How Often They Come Back
Recurrence is one of the most frustrating aspects of anal fissures, and the rates are higher than most people expect. Even after successful treatment, a significant percentage of fissures return. In a long-term follow-up study, patients treated with botulinum toxin injections (which relax the sphincter muscle to promote healing) had a recurrence rate of about 42% over four years. Patients treated with a topical muscle-relaxing ointment fared even worse, with recurrence reaching 63% within roughly two and a half years.
Surgery offers the most durable results. Lateral internal sphincterotomy, the standard surgical procedure for chronic fissures, has a 95% success rate in curing them. Long-term complications occur in fewer than 5% of cases. This is why surgery is typically reserved for fissures that keep coming back or refuse to heal with other approaches: it’s the option most likely to break the cycle for good.
Healing Timelines
If you’re dealing with a first-time fissure, the odds are in your favor. Most acute fissures heal within a few days to a few weeks with basic measures: increasing fiber intake, drinking more water, and soaking in warm baths. The goal is simply to keep stools soft so the tear isn’t re-injured with each bowel movement.

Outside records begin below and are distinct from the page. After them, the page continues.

(** [C1] Complete mediation.  A call of [Send] that moves anything, or answers
    with a receipt, has passed every check on the state it found: the token is
    accepted and its agent not revoked; the envelope decodes and names that
    agent as its sender; a capability that is presented permits the send now,
    and one is presented where the topology requires it; a constitution is
    active and the evaluator permits the request built from this envelope and
    this state; the verdict is in the log; and what the transport then does and
    answers is what [MemoryTransport::send] does with this envelope.  The
    verdict of every evaluation that answered is in the log, denials included,
    unless writing it failed, which fails the call. *)
Theorem send_mediated clock r s res s' :
  sound s → envelope_send topology cp fresh_swarm values attr_iter order clock r s = (res, s') →
  (is_ok res = true ∨ transport s' ≠ transport s →
     ∃ auth e cap a o sh, cleared clock r s auth e cap a ∧
       (evaluate_pair values attr_iter (request_of clock s auth e cap a) (clock 3) (cedar_plus s)).1 = Ok (o, sh) ∧
       decision o = Decision.Permit ∧
       recorded s' (verdict_kind o) (verdict_evidence (prepared clock s auth e cap a) o) ∧
       delivers clock e s s' res) ∧
  (∀ pr s1 o sh, send_begin topology cp fresh_swarm clock r s = (Ok pr, s1) →
     (evaluate_pair values attr_iter (prep_request pr) (clock 3) (cedar_plus s1)).1 = Ok (o, sh) →
     recorded s' (verdict_kind o) (verdict_evidence pr o) ∨ failed s s' res).
Proof.
  intros Hs Hsend. unfold envelope_send in Hsend. unfold mthen in Hsend at 1.
  destruct (send_begin topology cp fresh_swarm clock r s) as [[pr|st] s1] eqn:Hb;
    rewrite (refusing_run _ _ _ _ Hb) in Hsend; cbn [map_err] in Hsend.
  2: { split; [|done]. injection Hsend as <- <-.
       pose proof (keeps_run _ _ _ _ _ (keeps_begin_only s clock r) Hb (only_logged_refl s)) as [_ Ht _ _].
       by intros [Hok|Hne]. }
  pose proof (keeps_run _ _ _ _ _ (keeps_send_begin topology cp fresh_swarm s clock r) Hb (follows_refl s Hs))
    as [Hs1 _ _ _].
  apply send_finish_cases in Hsend; [|exact Hs1]. split.
  - apply send_begin_Ok in Hb as (auth & e & cap & a & Hcl & [Hpp Htr Hev _] & ->).
    assert (resolver s1 = resolver s) as Hrs by (unfold resolver; by rewrite Hpp).
    intros Hmoved. unfold failed, concluded, delivers in *. rewrite Htr, Hev, Hrs in Hsend.
    destruct Hsend as [[(st & -> & _) Ht]|(o & sh & Ho & Hrec & Hres)]; [by destruct Hmoved|].
    exists auth, e, cap, a, o, sh. split; [done|]. split; [done|].
    destruct (bool_decide _); [destruct Hres as [[? ->] ?]; by destruct Hmoved|].
    destruct (decision o); [|destruct Hres as [-> ?]; by destruct Hmoved]. done.
  - intros pr' s1' o sh [= <- <-] Ho. destruct Hsend as [Hf|(o' & sh' & Ho' & Hrec & _)].
    + right. apply send_begin_Ok in Hb as (? & ? & ? & ? & _ & [_ Htr _ _] & _). unfold failed in *. by rewrite <- Htr.
    + left. rewrite Ho in Ho'. by injection Ho' as -> ->.
Qed.

Lemma shadow_was_loaded request (clk : nat → Timestamp) e o sh :
  (evaluate_pair values attr_iter request clk e).1 = Ok (o, Some sh) → is_Some (current_shadow e).
Proof.
  unfold evaluate_pair, current_pair, mthen, gets, lift, throw, mret. destruct (current e) as [a|]; simpl; [|done].
  destruct (negb _); [done|]. destruct (evaluate_against _ _ _ _ _ _ _) as [[?|?] ?]; [|done].
  by destruct (current_shadow e).
Qed.

(** When [Send] can panic.  As one step it never does.  Interrupted between
    its checks and the evaluation it panics only when no shadow was loaded at
    the first and one is at the second; the verdict is then in the log, a pass
    for an envelope the constitution permits, and nothing is delivered. *)
Lemma send_panics_only_in_a_race clock s :
  sound s →
  (∀ r, match (envelope_send topology cp fresh_swarm values attr_iter order clock r s).1 with
        | Err (Panicked _) => False | _ => True end) ∧
  (∀ pr, match send_finish topology cp values attr_iter order clock pr s with
         | (Err (Panicked _), s') =>
             prep_shadow pr = None ∧ is_Some (current_shadow (cedar_plus s)) ∧ transport s' = transport s ∧
             ∃ o sh, (evaluate_pair values attr_iter (prep_request pr) (clock 3) (cedar_plus s)).1 = Ok (o, Some sh) ∧
               recorded s' (verdict_kind o) (verdict_evidence pr o)
         | _ => True
         end).
Proof.
  intros Hs.
  assert (∀ s, sound s → ∀ pr msg s', send_finish topology cp values attr_iter order clock pr s = (Err (Panicked msg), s') →
    prep_shadow pr = None ∧ is_Some (current_shadow (cedar_plus s)) ∧ transport s' = transport s ∧
    ∃ o sh, (evaluate_pair values attr_iter (prep_request pr) (clock 3) (cedar_plus s)).1 = Ok (o, Some sh) ∧
      recorded s' (verdict_kind o) (verdict_evidence pr o)) as Hfin.
  { clear s Hs. intros s Hs pr msg s' Hrun. apply send_finish_cases in Hrun; [|done].
    destruct Hrun as [[(st & [=] & _) _]|(o & sh & Ho & Hrec & Hres)].
    destruct (bool_decide _) eqn:Hbd; [apply bool_decide_eq_true in Hbd as [[x ->] Hn]|].
    - split; [done|]. split; [by eapply shadow_was_loaded|]. split; [by destruct Hres|]. by exists o, x.
    - destruct (decision o); [|by destruct Hres].
      destruct Hres as (log & r & t & _ & _ & _ & _ & Hr). by destruct r. }
  split.
  - intros r. unfold envelope_send, mthen.
    destruct (send_begin topology cp fresh_swarm clock r s) as [[pr|st] s1] eqn:Hb;
      rewrite (refusing_run _ _ _ _ Hb); cbn [map_err]; [|done].
    destruct (send_finish _ _ _ _ _ _ pr s1) as [[x|[st|msg]] s2] eqn:Hf; [done..|].
    pose proof (keeps_run _ _ _ _ _ (keeps_send_begin topology cp fresh_swarm s clock r) Hb (follows_refl s Hs))
      as [Hs1 _ _ _].
    destruct (Hfin s1 Hs1 pr msg s2 Hf) as (Hn & Hl & _).
    apply send_begin_Ok in Hb as (auth & e & cap & a & _ & [_ _ Hev _] & ->). simpl in Hn.
    rewrite <- Hev in Hn. by destruct Hl as [x Hx]; rewrite Hx in Hn.
  - intros pr. destruct (send_finish _ _ _ _ _ _ pr s) as [[x|[st|msg]] s2] eqn:Hf; [done..|]. by apply (Hfin s Hs pr msg).
Qed.
End send_laws.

Chronic fissures take considerably longer. Even with active treatment (prescription ointments or injections), expect six to 12 additional weeks before healing is complete. If surgery becomes necessary, it’s typically an outpatient procedure, meaning you go home the same day. The recovery involves managing soreness for a period while the surgical site heals, but the underlying fissure itself is addressed during the procedure.
Why Fissures Are Often Misdiagnosed
Part of the reason anal fissures seem less common than they are is that they’re frequently confused with hemorrhoids. Both cause pain, bleeding, and discomfort around the anus. Up to 35% of anal fissure cases are initially misattributed to hemorrhoids by patients self-diagnosing at home or by primary care doctors who don’t perform a visual examination. The key difference is the type of pain: fissures cause a sharp, cutting sensation during a bowel movement, often described as passing broken glass, while hemorrhoids tend to produce a duller ache or pressure. Bright red blood on the toilet paper is common to both, which adds to the confusion.
If you’ve been treating what you think are hemorrhoids for several weeks without improvement, especially if your main symptom is sharp pain rather than itching or swelling, the problem may actually be a fissure. The treatments overlap somewhat (fiber, hydration, warm baths), but chronic fissures need targeted therapy that hemorrhoid creams won’t provide.